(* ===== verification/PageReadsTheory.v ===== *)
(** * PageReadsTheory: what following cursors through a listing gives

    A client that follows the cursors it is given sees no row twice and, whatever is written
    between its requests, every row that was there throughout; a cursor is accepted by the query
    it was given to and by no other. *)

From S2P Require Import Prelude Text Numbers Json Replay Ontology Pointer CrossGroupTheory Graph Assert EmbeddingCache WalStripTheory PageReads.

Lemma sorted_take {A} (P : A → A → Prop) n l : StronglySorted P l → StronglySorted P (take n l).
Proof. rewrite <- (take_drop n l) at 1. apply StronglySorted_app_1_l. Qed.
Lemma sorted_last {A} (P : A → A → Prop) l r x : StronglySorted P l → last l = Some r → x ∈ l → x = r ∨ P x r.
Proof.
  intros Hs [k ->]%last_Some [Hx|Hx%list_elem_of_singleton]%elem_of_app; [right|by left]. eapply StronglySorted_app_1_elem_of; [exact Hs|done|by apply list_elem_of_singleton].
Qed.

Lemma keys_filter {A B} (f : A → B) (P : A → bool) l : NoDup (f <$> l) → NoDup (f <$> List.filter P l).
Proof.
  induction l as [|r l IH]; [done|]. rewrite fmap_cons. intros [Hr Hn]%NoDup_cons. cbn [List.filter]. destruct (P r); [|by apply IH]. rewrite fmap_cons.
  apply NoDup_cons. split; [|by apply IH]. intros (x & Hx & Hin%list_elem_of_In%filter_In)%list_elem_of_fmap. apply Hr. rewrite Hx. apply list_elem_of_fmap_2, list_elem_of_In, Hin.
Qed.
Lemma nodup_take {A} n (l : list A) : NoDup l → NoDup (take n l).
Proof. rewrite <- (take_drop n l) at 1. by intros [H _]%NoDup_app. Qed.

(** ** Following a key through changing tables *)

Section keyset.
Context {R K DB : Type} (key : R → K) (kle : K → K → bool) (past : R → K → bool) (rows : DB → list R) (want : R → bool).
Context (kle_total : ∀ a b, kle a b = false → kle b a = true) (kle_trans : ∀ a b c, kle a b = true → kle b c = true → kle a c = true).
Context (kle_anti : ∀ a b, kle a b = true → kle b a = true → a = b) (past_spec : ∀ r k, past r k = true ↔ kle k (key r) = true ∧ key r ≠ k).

--------------------------------

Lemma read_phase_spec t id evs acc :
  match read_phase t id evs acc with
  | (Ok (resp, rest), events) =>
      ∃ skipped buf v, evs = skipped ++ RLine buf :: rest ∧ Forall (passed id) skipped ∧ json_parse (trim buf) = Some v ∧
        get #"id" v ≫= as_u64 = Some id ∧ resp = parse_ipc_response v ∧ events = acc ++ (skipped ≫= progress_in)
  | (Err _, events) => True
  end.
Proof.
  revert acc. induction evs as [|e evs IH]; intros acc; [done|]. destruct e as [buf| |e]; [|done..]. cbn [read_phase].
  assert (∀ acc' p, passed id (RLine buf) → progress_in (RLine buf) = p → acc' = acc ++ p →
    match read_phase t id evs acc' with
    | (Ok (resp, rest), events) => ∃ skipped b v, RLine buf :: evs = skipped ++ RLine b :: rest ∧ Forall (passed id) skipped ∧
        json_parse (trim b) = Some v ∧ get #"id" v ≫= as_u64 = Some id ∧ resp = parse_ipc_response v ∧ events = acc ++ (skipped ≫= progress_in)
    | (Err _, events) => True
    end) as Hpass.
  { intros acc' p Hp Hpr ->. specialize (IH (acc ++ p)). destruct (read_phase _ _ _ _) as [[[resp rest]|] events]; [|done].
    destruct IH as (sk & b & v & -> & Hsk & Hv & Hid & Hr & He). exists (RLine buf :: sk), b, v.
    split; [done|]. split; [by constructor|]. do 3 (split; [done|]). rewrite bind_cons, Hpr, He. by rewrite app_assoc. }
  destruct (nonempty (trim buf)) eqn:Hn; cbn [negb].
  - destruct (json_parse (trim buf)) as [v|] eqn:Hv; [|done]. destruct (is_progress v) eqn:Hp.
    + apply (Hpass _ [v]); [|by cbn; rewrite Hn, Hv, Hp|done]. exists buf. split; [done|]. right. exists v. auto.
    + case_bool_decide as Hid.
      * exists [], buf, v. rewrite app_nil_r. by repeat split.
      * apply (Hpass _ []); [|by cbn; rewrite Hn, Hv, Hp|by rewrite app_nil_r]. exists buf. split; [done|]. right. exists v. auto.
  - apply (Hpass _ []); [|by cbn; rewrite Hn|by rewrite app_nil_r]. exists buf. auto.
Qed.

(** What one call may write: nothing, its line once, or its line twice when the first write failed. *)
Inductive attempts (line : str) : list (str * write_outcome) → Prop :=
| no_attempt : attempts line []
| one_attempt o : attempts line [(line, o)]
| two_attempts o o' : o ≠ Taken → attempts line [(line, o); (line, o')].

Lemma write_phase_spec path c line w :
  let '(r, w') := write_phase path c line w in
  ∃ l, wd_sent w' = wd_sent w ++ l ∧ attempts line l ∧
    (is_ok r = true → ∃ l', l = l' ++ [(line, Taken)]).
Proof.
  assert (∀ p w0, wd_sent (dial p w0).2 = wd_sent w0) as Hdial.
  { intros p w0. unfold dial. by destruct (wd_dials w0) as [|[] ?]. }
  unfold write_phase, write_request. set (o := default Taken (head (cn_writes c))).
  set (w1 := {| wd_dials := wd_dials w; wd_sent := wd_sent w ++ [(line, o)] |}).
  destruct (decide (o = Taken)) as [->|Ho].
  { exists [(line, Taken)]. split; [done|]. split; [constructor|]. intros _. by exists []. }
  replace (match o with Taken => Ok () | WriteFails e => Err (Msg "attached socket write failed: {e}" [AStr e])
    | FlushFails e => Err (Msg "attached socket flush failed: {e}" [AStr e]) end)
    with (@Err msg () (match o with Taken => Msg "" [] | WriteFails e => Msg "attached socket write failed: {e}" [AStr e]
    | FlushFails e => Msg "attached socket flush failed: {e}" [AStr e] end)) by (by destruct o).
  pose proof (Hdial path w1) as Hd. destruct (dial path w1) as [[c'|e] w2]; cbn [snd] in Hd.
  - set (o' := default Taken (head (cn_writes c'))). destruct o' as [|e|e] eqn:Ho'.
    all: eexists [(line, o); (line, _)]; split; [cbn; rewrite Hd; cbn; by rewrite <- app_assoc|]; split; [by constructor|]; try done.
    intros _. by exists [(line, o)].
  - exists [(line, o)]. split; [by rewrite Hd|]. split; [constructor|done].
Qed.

--------------------------------

> **WHAT IS REQUIRED**:
Print exactly the lines of the listing above starting at the line containing "List.filter P l)." and ending at the line containing "NoDup (take n l).", both included.

> **EXERCISE RESULT**:
Lemma keys_filter {A B} (f : A → B) (P : A → bool) l : NoDup (f <$> l) → NoDup (f <$> List.filter P l).
Proof.
  induction l as [|r l IH]; [done|]. rewrite fmap_cons. intros [Hr Hn]%NoDup_cons. cbn [List.filter]. destruct (P r); [|by apply IH]. rewrite fmap_cons.
  apply NoDup_cons. split; [|by apply IH]. intros (x & Hx & Hin%list_elem_of_In%filter_In)%list_elem_of_fmap. apply Hr. rewrite Hx. apply list_elem_of_fmap_2, list_elem_of_In, Hin.
Qed.
Lemma nodup_take {A} n (l : list A) : NoDup l → NoDup (take n l).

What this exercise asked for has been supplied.